X2地方本部は、会社に対し、年休取得に理由の明示及び診断書の提出は必要がないと抗議したが、会社は、診断書の提出は必要であると述べた。
9月21日、A4は、会社に対し、診断書の提出を求めることには納得することができないとして、会社の制度にのっとり苦情申告をしたが、この申告は却下され、苦情処理会議は開催されなかった(「本件診断書提出間題」)。
11月1日、X2地方本部は、会社に対し、年休取得時に診断書の提出を求める根拠を明らかにすること等を議題とする団体交渉開催を申し入れた。
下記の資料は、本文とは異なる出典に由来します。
Lemma row_step_wf r r' : row_step r r' → wf_row r → wf_row r'.
Proof.
  intros Hs [Hr Hk Hp Hc]. unfold active in Hs. destruct Hs; [done|..]; split; cbn; try done;
    try (by destruct t); try (rewrite Hk; f_equal; match goal with H : ap_state r = _ |- _ => by rewrite H end).
  all: try (intros E; rewrite E in *; done).
  all: try (intros Hst; rewrite Hst in *; try done).
  all: try (by intros [= ]).
Qed.

Lemma row_step_key r r' key : row_step r r' → ap_active_key r' = Some key → ap_active_key r = Some key.
Proof. by destruct 1. Qed.

Lemma new_wf repository pr_number head generation encoded now expires :
  is_repository repository = true → wf_row (new_approval repository pr_number head generation encoded now expires).
Proof. by split. Qed.

Lemma step_inv {D : Digest} s s' : db_step s s' → approvals_inv s → approvals_inv s'.
Proof.
  intros Hs [Hr Hu]. apply step_rows in Hs as [Hs|(k & repo & pr & head & gen & enc & now & exp & Hrepo & Hk & Huq & E)].
  - assert (∀ k r', approvals s' !! k = Some r' → ∃ r, approvals s !! k = Some r ∧ row_step r r') as Hback.
    { intros k r' Hk. specialize (Hs k). rewrite Hk in Hs. inversion Hs; subst. eauto. }
    split.
    + intros k r' (r & Hk & Hst)%Hback. eapply row_step_wf; eauto.
    + intros k1 k2 r1 r2 (r1' & H1 & S1)%Hback (r2' & H2 & S2)%Hback [key Hkey] Eq.
      rewrite Hkey in Eq. symmetry in Eq. eapply row_step_key in Hkey; [|done]. eapply row_step_key in Eq; [|done].
      eapply Hu; [exact H1|exact H2|eauto|congruence].
  - rewrite unique_in_true in Huq. split; rewrite E.
    + intros k' r' [[<- <-]|[Hne H]]%lookup_insert_Some; [by apply new_wf|eauto].
    + intros k1 k2 r1 r2 [[<- <-]|[Hn1 H1]]%lookup_insert_Some [[<- <-]|[Hn2 H2]]%lookup_insert_Some Hsome Eq; [done|..].
      * exfalso. by eapply Huq, eq_sym.
      * exfalso. by eapply Huq.
      * by eapply Hu.
Qed.

Lemma empty_inv : approvals_inv no_approvals.
Proof. split; intros *; unfold no_approvals; cbn; by rewrite lookup_empty. Qed.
11月24日、会社は、X2地方本部の申入事項は、X1組合と会社との基本協約第250条に規定する6項目の団体交渉開催事項に当たらないので団体交渉は開催しないが、A4の求める苦情処理会議を開催したいとの見解を示した。
12月19日、29年2月3日及び3月9日、X1組合は、会社に対し、本件診断書提出問題に関する団体交渉申入れを行ったが、会社は、団体交渉事項に当たらないとしてこれらいずれにも応じなかった。
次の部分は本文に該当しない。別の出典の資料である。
(** The run is not over: at the deadline the cancellation is given up, before it
    a cancellation that was not accepted is asked for again. *)
Definition not_yet_cancelled (key : string) (request progress : dict) (run_id : Z) (now deadline : Z) (run : dict) (job : option dict)
    : M Worker dict :=
  run_known ← lift (known_status run);
  job_known ← lift (match job with Some job => known_status job | None => Ok true end);
  raise_if (negb run_known || negb job_known) WorkerError "cancel convergence observed an invalid state";;
  if deadline <=? now then _cancel_not_converged key request progress
  else if py_truthy (dget "cancel_accepted" progress) then _cancel_pending key (VInt run_id) true None
  else '(accepted, error) ← try_cancel (VInt run_id); _cancel_pending key (VInt run_id) accepted error.

Definition observe_run (run_id : Z) : M Worker (dict * dict) :=
  run ← beyond (gh_run run_id);
  jobs ← beyond (gh_jobs run_id);
  mret (run, jobs).

(** What the run looks like decides. *)
Definition converge (key : string) (request progress : dict) (run_id : Z) (job_id : option Z) (reason : string)
    (now deadline : Z) (run jobs : dict) : M Worker dict :=
  match py_eq (dget "id" run) (VInt run_id), dget "jobs" jobs with
  | true, VList listed =>
      label ← lift (package_label request);
      job ← lift (exact_job run_id job_id label listed);
      if is_complete run && match job with Some job => is_complete job | None => true end
      then outcome ← match job_id with
                     | None => cancelled_unstarted key request reason run_id
                     | Some job_id => cancelled_job key request reason label run_id job_id
                     end;
           close_cancelled key reason outcome run_id job_id
      else not_yet_cancelled key request progress run_id now deadline run job
  | _, _ => raise WorkerError "cancel convergence crossed the exact run"
  end.

Definition _continue_cancel_requested (key : string) (request progress : dict) : M Worker dict :=
  '(run_id, job_id, reason) ← lift (cancel_identity progress);
  now ← pilot_now_seconds;
  deadline ← lift (_cancel_time (dget "cancel_deadline" progress) "cancel_deadline");
  next_poll ← lift (_cancel_time (dget "cancel_next_poll_at" progress) "cancel_next_poll_at");
  if (now <? next_poll) && (now <? deadline)
  then release key;; mret (pilot_answer "pending" (VInt run_id) "exact run cancellation poll is not due")
  else
    observed ← catching is_authority_error (inl <$> observe_run run_id) (λ e, mret (inr (exn_name (exn_cls e))));
    match observed with
    | inr failure =>
        if deadline <=? now then _cancel_not_converged key request progress
        else _cancel_pending key (VInt run_id) (py_truthy (dget "cancel_accepted" progress)) (Some failure)
    | inl (run, jobs) => converge key request progress run_id job_id reason now deadline run jobs
    end.

(** ** An assignment found obsolete *)

Definition list_of (v : pyval) : list pyval := match v with VList l => l | _ => [] end.
Definition texts_of (v : pyval) : list string := omap text_of (list_of v).
Definition dict_of (v : pyval) : dict := match v with VDict d => d | _ => [] end.
Definition with_name (name : string) (v : pyval) : pyval :=
  VList (if existsb (py_eq (VStr name)) (list_of v) then list_of v else list_of v ++ [VStr name]).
2 7月14日、X1組合らは、当委員会に本件不当労働行為救済申立てを行った。
3 本件申立て後、X1組合と会社との間で毎年定期的に行われている新賃金及び夏季手当交渉並びに「協約改訂交渉」において、本件診断書提出問題について労使双方でやり取りがあった。
4 本件は、①X2地方本部が28年11月1日付けで、また、X1組合が12月19日付け、29年2月3日付け及び3月9日付けで申し入れた団体交渉に、会社が応じなかったことは、正当な理由のない団体交渉拒否に当たるか否か、②本件申立て後、定例の交渉において、本件診断書提出問題について団体交渉が実施されていることから、本件申立ての救済利益が失われているか否かが争われた事案である。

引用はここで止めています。